Arriva nella sezione Alice nella città il film tratto dal best seller di Uri Orlev, “Run Boy Run”, in una storia che seppur tratti  di un argomento più volte rivisitato, del genocidio più cruento della seconda guerra mondiale in Polonia, lo fa qui con uno sguardo nuovo, attraverso quei bambini che hanno trovato rifugio nella verde Foresta di Bialowieza.

Jurek ha solo 8 anni, ma ha già vissuto la crudeltà del mondo. Fuggito dal ghetto di Varsavia, il piccolo, deve imparare a sopravvivere nascondendosi nella foresta, dove lavorerà come bracciante dopo essersi finto orfano.
 
Il regista premio Oscar Pepe Danquart, ci racconta con questo toccante film l’Odissea che moltissimi bambini, ma non solo, hanno dovuto sopportare durante gli stermini della Seconda Guerra Mondiale. Jurek ha 8 anni, ma è costretto a crescere presto, a imparare a lavorare,  tanto quanto a mentire, per sopravvivere.

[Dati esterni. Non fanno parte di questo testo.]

(** [fuel] bounds the [do ... while] loop and the loop of [power]. *)
Fixpoint factor_loop (fuel : nat) (n : Z) : M (Z * Z) :=
  match fuel with
  | O => fun _ => None
  | S fuel' =>
      raw ← rnd;
      let a := Z.rem raw (n - 1) + 1 in
      let g := Z.gcd n a in
      if 1 <? g then mret (g, Z.quot n g)
      else
        r ← lift (shor_quantum_part a n);
        if negb (Z.land r 1 =? 0) then factor_loop fuel' n
        else
          e ← lift (power fuel a (Z.quot r 2 - 1) n);
          let x := Z.gcd e n in
          if 1 <? x then mret (x, Z.quot n x)
          else
            e ← lift (power fuel a (Z.quot r 2 + 1) n);
            let x := Z.gcd e n in
            mret (x, Z.quot n x)
  end.

Definition factor (fuel : nat) (n : Z) : M (Z * Z) := factor_loop fuel n.

End Draft.

(** ** Grover *)

Module Grover.

(** [st.a[i] *= -1] *)
Definition negate (st : Qubits.t) (i : Z) : Qubits.t :=
  Qubits.mk (Qubits.n st)
            (vset (Qubits.a st) i (Cscale (-1) (vget (Qubits.a st) i))).

Definition Oracle (N mx : Z) (w : list Z) (st : Qubits.t) : Qubits.t :=
  foldl (fun st i => if (w !!! Z.to_nat i) =? mx then negate st i else st)
        st (seqZ 0 N).

Definition Diffusion (n N : Z) (st : Qubits.t) : Qubits.t :=
  let st := foldl (fun st i => Qubits.apply_gate st H i) st (seqZ 0 n) in
  let st := foldl negate st (seqZ 1 (N - 1)) in
  foldl (fun st i => Qubits.apply_gate st H i) st (seqZ 0 n).

(** [while(T--) Oracle(st), Diffusion(st)] *)
Fixpoint iterate (fuel : nat) (T : Z) (n N mx : Z) (w : list Z)
         (st : Qubits.t) : option Qubits.t :=
  match fuel with
  | O => None
  | S fuel' =>
      if T =? 0 then Some st
      else iterate fuel' (T - 1) n N mx w (Diffusion n N (Oracle N mx w st))
  end.

(** [int T = pai / 4 * sqrt(N)] *)
Definition iterations (N : Z) : Z := Int_part (PI / 4 * sqrt (IZR N)).

(** [main] up to the final measurement; [w] is the shuffled array. *)
Definition search (n : Z) (w : list Z) : option Qubits.t :=
  let N := Z.shiftl 1 n in
  let mx := foldl (fun mx i => Z.max mx (w !!! Z.to_nat i)) 0 (seqZ 0 N) in
  let st := Qubits.init n in
  let st := foldl (fun st i => Qubits.apply_gate st H i) st (seqZ 0 n) in
  let T := iterations N in
  iterate (S (Z.to_nat T)) T n N mx w st.

(** The printed position and whether [assert(w[pos] == mx)] holds. *)
Definition main (n : Z) (w : list Z) : M (Z * bool) :=
  let N := Z.shiftl 1 n in
  let mx := foldl (fun mx i => Z.max mx (w !!! Z.to_nat i)) 0 (seqZ 0 N) in
  st ← lift (search n w);
  '(pos, _) ← Qubits.measure_all st;
  mret (pos, (w !!! Z.to_nat pos) =? mx).

End Grover.

(** ** Vocabulary of the specification *)

(** *** Norms and probabilities *)

Fixpoint sumR (l : list R) : R :=
  match l with
  | [] => 0%R
  | x :: l' => (x + sumR l')%R
  end.

(** The sum of the squared magnitudes of a vector. *)
Definition sumsq (v : vec) : R := sumR (norm <$> v).

(** A register of [n] qubits holds [2 ^ n] amplitudes. *)
Definition well_formed (st : Qubits.t) : Prop :=
  0 <= Qubits.n st /\
  length (Qubits.a st) = Z.to_nat (2 ^ Qubits.n st).

(** Bit [p] of the basis index [s], as the source computes it. *)
Definition bit (s p : Z) : Z := Z.land (Z.shiftr s p) 1.

(** The probability that qubit [p] reads [c]. *)
Definition marginal (st : Qubits.t) (p c : Z) : R :=
  sumR ((fun s => if bit s p =? c then norm (vget (Qubits.a st) s) else 0%R)
          <$> seqZ 0 (2 ^ Qubits.n st)).

(** *** Single-qubit gates *)

(** [s ^ (1 << p)]: the index that differs from [s] in bit [p] only. *)
Definition flip (s p : Z) : Z := Z.lxor s (Z.shiftl 1 p).

(** The amplitude that [apply_gate] leaves at [t]. *)
Definition gate_entry (T : Matrix) (p : Z) (v : vec) (t : Z) : C :=
  Cplus (Cmult (mget T (bit t p) (bit t p)) (vget v t))
        (Cmult (mget T (bit t p) (1 - bit t p)) (vget v (flip t p))).

(** The body of the outer loop of [apply_gate], for one index [s]. *)
Definition gate_step (T : Matrix) (p : Z) (v : vec) (b : vec) (s : Z) : vec :=
  let c := Z.land (Z.shiftr s p) 1 in
  foldl (fun b d =>
           vadd b (Z.lxor s (Z.shiftl (Z.lxor c d) p))
                (Cmult (mget T d c) (vget v s)))
        b (seqZ 0 2).

(** The 2x2 matrix [T] preserves the squared length of every pair. *)
Definition unitary2 (T : Matrix) : Prop :=
  forall z0 z1 : C,
    (norm (Cplus (Cmult (mget T 0 0) z0) (Cmult (mget T 0 1) z1)) +
     norm (Cplus (Cmult (mget T 1 0) z0) (Cmult (mget T 1 1) z1)))%R
    = (norm z0 + norm z1)%R.

(** *** The second register and the multiplication *)

(** Every non-zero amplitude sits at an index whose second register
    (the bits from [m] upwards) holds a value below [N]. *)
Definition supported (N m : Z) (v : vec) : Prop :=
  forall s, 0 <= s < Z.of_nat (length v) ->
            vget v s <> C0 -> Z.shiftr s m < N.

(** Every non-zero amplitude sits at an index whose second register
    holds exactly [c]. *)
Definition register_is (c m : Z) (v : vec) : Prop :=
  forall s, 0 <= s < Z.of_nat (length v) -> vget v s <> C0 -> Z.shiftr s m = c.

(** [f] is injective on the interval [[0, bound)]. *)
Definition injective_below (bound : Z) (f : Z -> Z) : Prop :=
  forall x y, 0 <= x < bound -> 0 <= y < bound -> f x = f y -> x = y.

(** [f] is a bijection of the interval [[0, bound)] onto itself. *)
Definition bijective_below (bound : Z) (f : Z -> Z) : Prop :=
  (forall x, 0 <= x < bound -> 0 <= f x < bound) /\
  injective_below bound f /\
  (forall y, 0 <= y < bound -> exists x, 0 <= x < bound /\ f x = y).

(** The map on second-register values that [mul] applies. *)
Definition times_mod (v N : Z) (value : Z) : Z := Z.rem (value * v) N.

(** *** Stages of the two programs *)

(** The tail of [shor_attempt] once both registers are read. *)
Definition extract_period (a N aux m : Z) : M (option Z) :=
  r ← lift (cf_search a N aux (Z.shiftl 1 m)); mret r.2.

(** The base that [factor] draws from the raw output [raw]. *)
Definition base_of (raw n : Z) : Z := Z.rem raw (n - 1) + 1.

(** The number of draws one attempt of the quantum part consumes. *)
Definition draws_per_attempt (N : Z) : nat := Z.to_nat (3 * Z.log2_up N).




(** *** The butterfly in the words of the specification *)

(** [exp(i * pi / mid)], the twiddle factor the specification names. *)
Definition twiddle (mid : Z) : C := (cos (PI / IZR mid), sin (PI / IZR mid)).

(** The butterfly as the specification words it: the upper half of each
    block is multiplied by the running twiddle [p] before it is added
    and subtracted.  [tw] gives the factor for each half-block size. *)
Definition butterflies_twiddled_with (tw : Z -> C) (buf : vec) (lim : Z) : vec :=
  foldl (fun buf mid =>
           let w := tw mid in
           foldl (fun buf j =>
                    (foldl (fun (acc : C * vec) k =>
                              let p := acc.1 in
                              let buf := acc.2 in
                              let u := vget buf (j + k) in
                              let v := Cmult p (vget buf (j + k + mid)) in
                              (Cmult p w,
                               vset (vset buf (j + k) (Cplus u v))
                                    (j + k + mid) (Cminus u v)))
                           (C1, buf) (seqZ 0 mid)).2)
                 buf (strided (Z.to_nat lim) 0 lim (Z.shiftl mid 1)))
        buf (doubling (Z.to_nat lim) 1 lim).

Definition butterflies_twiddled (buf : vec) (lim : Z) : vec :=
  butterflies_twiddled_with twiddle buf lim.

(** *** Concrete tapes and states *)

(** A tape that always yields the raw value [r]. *)
Definition constant_tape (r : Z) : rng := mkRng (fun _ => r) 0.


(** Twelve qubits ([n = 4], [N = 15]) with amplitude [3/5] at second
    register 0 and [4/5] at second register 15, qubit 0 set in both. *)
Definition merged_state : Qubits.t :=
  Qubits.mk 12 (vset (vset (vzero 4096) 1 (Creal (3 / 5))) 3841 (Creal (4 / 5))).

(** Three qubits ([m = 2], [n = 1]); the block of second-register value
    0 holds the basis vector of index 1. *)
Definition delta_state : Qubits.t :=
  Qubits.mk 3 [C0; C1; C0; C0; C0; C0; C0; C0].

(** *** Proof automation *)

(** Splits every complex number of the context into its two parts and
    unfolds the complex operations. *)
Ltac Csimpl :=
  repeat match goal with
         | z : C |- _ => destruct z
         end;
  unfold Cplus, Cminus, Cmult, Cscale, Cdivr, Creal, norm, C0, C1 in *;
  cbn [fst snd] in *.

(** ** Modular exponentiation *)

Lemma power_loop_top (fuel : nat) (x b res n : Z) :
  0 <= x -> 0 < n -> 0 < b -> Z.log2 b + 1 < Z.of_nat fuel ->
  power_loop fuel x b res n = Some (x ^ (2 ^ (Z.log2 b + 1)) mod n).
Proof.
  revert x b res.
  induction fuel as [|fuel IH]; intros x b res Hx Hn Hb Hfuel.
  { pose proof (Z.log2_nonneg b). lia. }
  cbn [power_loop].
  destruct (Z.eqb_spec b 0) as [->|_]; [lia|].
  assert (Hrem : Z.rem (x * x) n = (x * x) mod n)
    by (apply Z.rem_mod_nonneg; nia).
  rewrite Hrem.
  destruct (Z.eq_dec b 1) as [->|Hb1].
  - change (Z.shiftr 1 1) with 0. change (Z.land 1 1) with 1.
    destruct fuel as [|fuel]; [cbn in Hfuel; lia|].
    cbn. f_equal. change (Z.pow_pos 2 1) with 2.
    change (Z.pow_pos x 2) with (x ^ 2). f_equal. lia.
  - assert (Hlog : 0 < Z.log2 b) by (apply Z.log2_pos; lia).
    assert (Hb' : 0 < Z.shiftr b 1).
    { rewrite Z.shiftr_div_pow2 by lia. change (2 ^ 1) with 2.
      apply Z.div_str_pos. lia. }
    assert (Hlog' : Z.log2 (Z.shiftr b 1) = Z.log2 b - 1).
    { rewrite Z.log2_shiftr by lia. lia. }
    rewrite IH; try lia.
    + rewrite Hlog'. f_equal.
      rewrite Z.mod_pow_l.
      replace (x * x) with (x ^ 2) by lia.
      rewrite <- Z.pow_mul_r by (try lia; apply Z.pow_nonneg; lia).
      f_equal. f_equal.
      replace (Z.log2 b + 1) with (Z.succ (Z.log2 b - 1 + 1)) by lia.
      rewrite Z.pow_succ_r by lia. reflexivity.
    + apply Z.mod_pos_bound. lia.
Qed.

Lemma power_closed_form (x b n : Z) :
  0 <= x -> 0 < n -> 0 < b < 2 ^ 63 ->
  power x b n = Some (x ^ (2 ^ (Z.log2 b + 1)) mod n).
Proof.
  intros Hx Hn [Hb Hlt]. unfold power.
  apply power_loop_top; try lia.
  assert (Z.log2 b < 63) by (apply Z.log2_lt_pow2; lia).
  lia.
Qed.

Lemma power_two_power (a i N : Z) :
  0 <= a -> 0 < N -> 0 <= i <= 62 ->
  power a (Z.shiftl 1 i) N = Some (a ^ (2 ^ (i + 1)) mod N).
Proof.
  intros Ha HN Hi.
  rewrite Z.shiftl_1_l.
  rewrite power_closed_form; try lia.
  - rewrite Z.log2_pow2 by lia. reflexivity.
  - split; [apply Z.pow_pos_nonneg; lia|].
    apply Z.pow_lt_mono_r; lia.
Qed.

(** C1 (code defect).  On the exponent [1] the loop of [power] stores
    [x * x % n] where the square-and-multiply scheme stores
    [res * x % n]: [power(2, 1, 15)] is [4], while [2 ^ 1 mod 15] is
    [2].  For the oracle this means [v = power(a, 2 ^ 0, N)] is
    [a ^ 2 mod N]. *)
Theorem power_misses_modular_power :
  power 2 1 15 = Some 4 /\
  2 ^ 1 mod 15 = 2 /\
  power 2 (Z.shiftl 1 0) 15 = Some (2 ^ (2 ^ 1) mod 15).
Proof. repeat split. Qed.

(** ** Continued fractions *)

(** C2 (code defect).  For [aux = 128], [2 ^ m = 256], [N = 15] the
    values of [x] that reach the tests are [0] and then [1]: after the
    [swap] the numerator of the convergent [1/2] is in [x] and its
    denominator [2] is in [y], which is never tested.  With [a = 7] the
    search ends without a period; with [a = 4] it returns [1]. *)
Theorem cf_search_tests_numerators :
  cf_search 7 15 128 256 = Some ([0; 1], None) /\
  cf_search 4 15 128 256 = Some ([0; 1], Some 1) /\
  convergent [0; 2] 2 = (1, 2).
Proof. repeat split. Qed.

(** ** Sums of reals *)

Lemma sumR_app (l k : list R) : sumR (l ++ k) = (sumR l + sumR k)%R.
Proof. induction l as [|x l IH]; cbn; [lra|]. rewrite IH. lra. Qed.

Lemma sumR_Permutation (l k : list R) : l ≡ₚ k -> sumR l = sumR k.
Proof.
  induction 1 as [|x l k _ IH|x y l|l k j _ IH1 _ IH2]; cbn; lra.
Qed.

Lemma sumR_fmap_ext {A} (f g : A -> R) (l : list A) :
  (forall x, x ∈ l -> f x = g x) -> sumR (f <$> l) = sumR (g <$> l).
Proof.
  induction l as [|x l IH]; intros Hfg; cbn; [reflexivity|].
  rewrite Hfg by left. rewrite IH; [reflexivity|].
  intros y Hy. apply Hfg. by right.
Qed.

Lemma sumR_fmap_plus {A} (f g : A -> R) (l : list A) :
  sumR ((fun x => (f x + g x)%R) <$> l) = (sumR (f <$> l) + sumR (g <$> l))%R.
Proof. induction l as [|x l IH]; cbn; [lra|]. rewrite IH. lra. Qed.

Lemma sumR_fmap_scale {A} (c : R) (f : A -> R) (l : list A) :
  sumR ((fun x => (c * f x)%R) <$> l) = (c * sumR (f <$> l))%R.
Proof. induction l as [|x l IH]; cbn; [lra|]. rewrite IH. lra. Qed.

Lemma sumR_fmap_zero {A} (f : A -> R) (l : list A) :
  (forall x, x ∈ l -> f x = 0%R) -> sumR (f <$> l) = 0%R.
Proof.
  induction l as [|x l IH]; intros Hf; cbn; [reflexivity|].
  rewrite Hf by left. rewrite IH; [lra|].
  intros y Hy. apply Hf. by right.
Qed.

Lemma sumR_fmap_nonneg {A} (f : A -> R) (l : list A) :
  (forall x, x ∈ l -> (0 <= f x)%R) -> (0 <= sumR (f <$> l))%R.
Proof.
  induction l as [|x l IH]; intros Hf; cbn; [lra|].
  assert (0 <= f x)%R by (apply Hf; left).
  assert (0 <= sumR (f <$> l))%R by (apply IH; intros y Hy; apply Hf; by right).
  lra.
Qed.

La Foresta diventa, come aveva provato a fare Andrea Segre ne “La prima neve”, l’alter ego del piccolo protagonista: selvaggia, incontaminata e quindi ancora da plasmare. Ma allo stesso tempo si trasforma nella sua migliore amica; un po’ madre, che gli da rifugio e aiuta il protagonista a crearsi un carattere e una storia. E’ un bambino che sta, nonostante abbia vissuto l’orrore dei ghetti in quel periodo, creando il suo universo e lo capiamo anche dalle moltissime soggettive che Danquart ci offre, aprendo allo spettatore tutte le vie per capire al meglio il suo protagonista.

“Run Boy Run” è una pellicola che emoziona anche grazie ad un montaggio ben curato e all’interpretazione dei gemelli Tkcaz nel ruolo di Jurek. Un bambino che è metà già adulto, nel coraggio che dimostra in alcune situazioni, ma ingenuo e incantato sui meccanismi che si instaurano nei rapporti umani, troppo complessi per uno che ha solo 8 anni.

La solarità di Jurek è proprio uno degli elementi che più riesce a conquistare lo spettatore grazie al suo eroismo che allo stesso tempo riesce a commuovere e a far sorridere. Il film di Danquart è un romanzo di formazione che, nonostante lo sfondo in cui è inserito, riesce a trasmettere dolcezza e una grande capacità nel raccontare il percorso, forse in parte prematuro ma forzato dagli eventi, per la ricerca e l’affermazione del proprio io e della propria identità.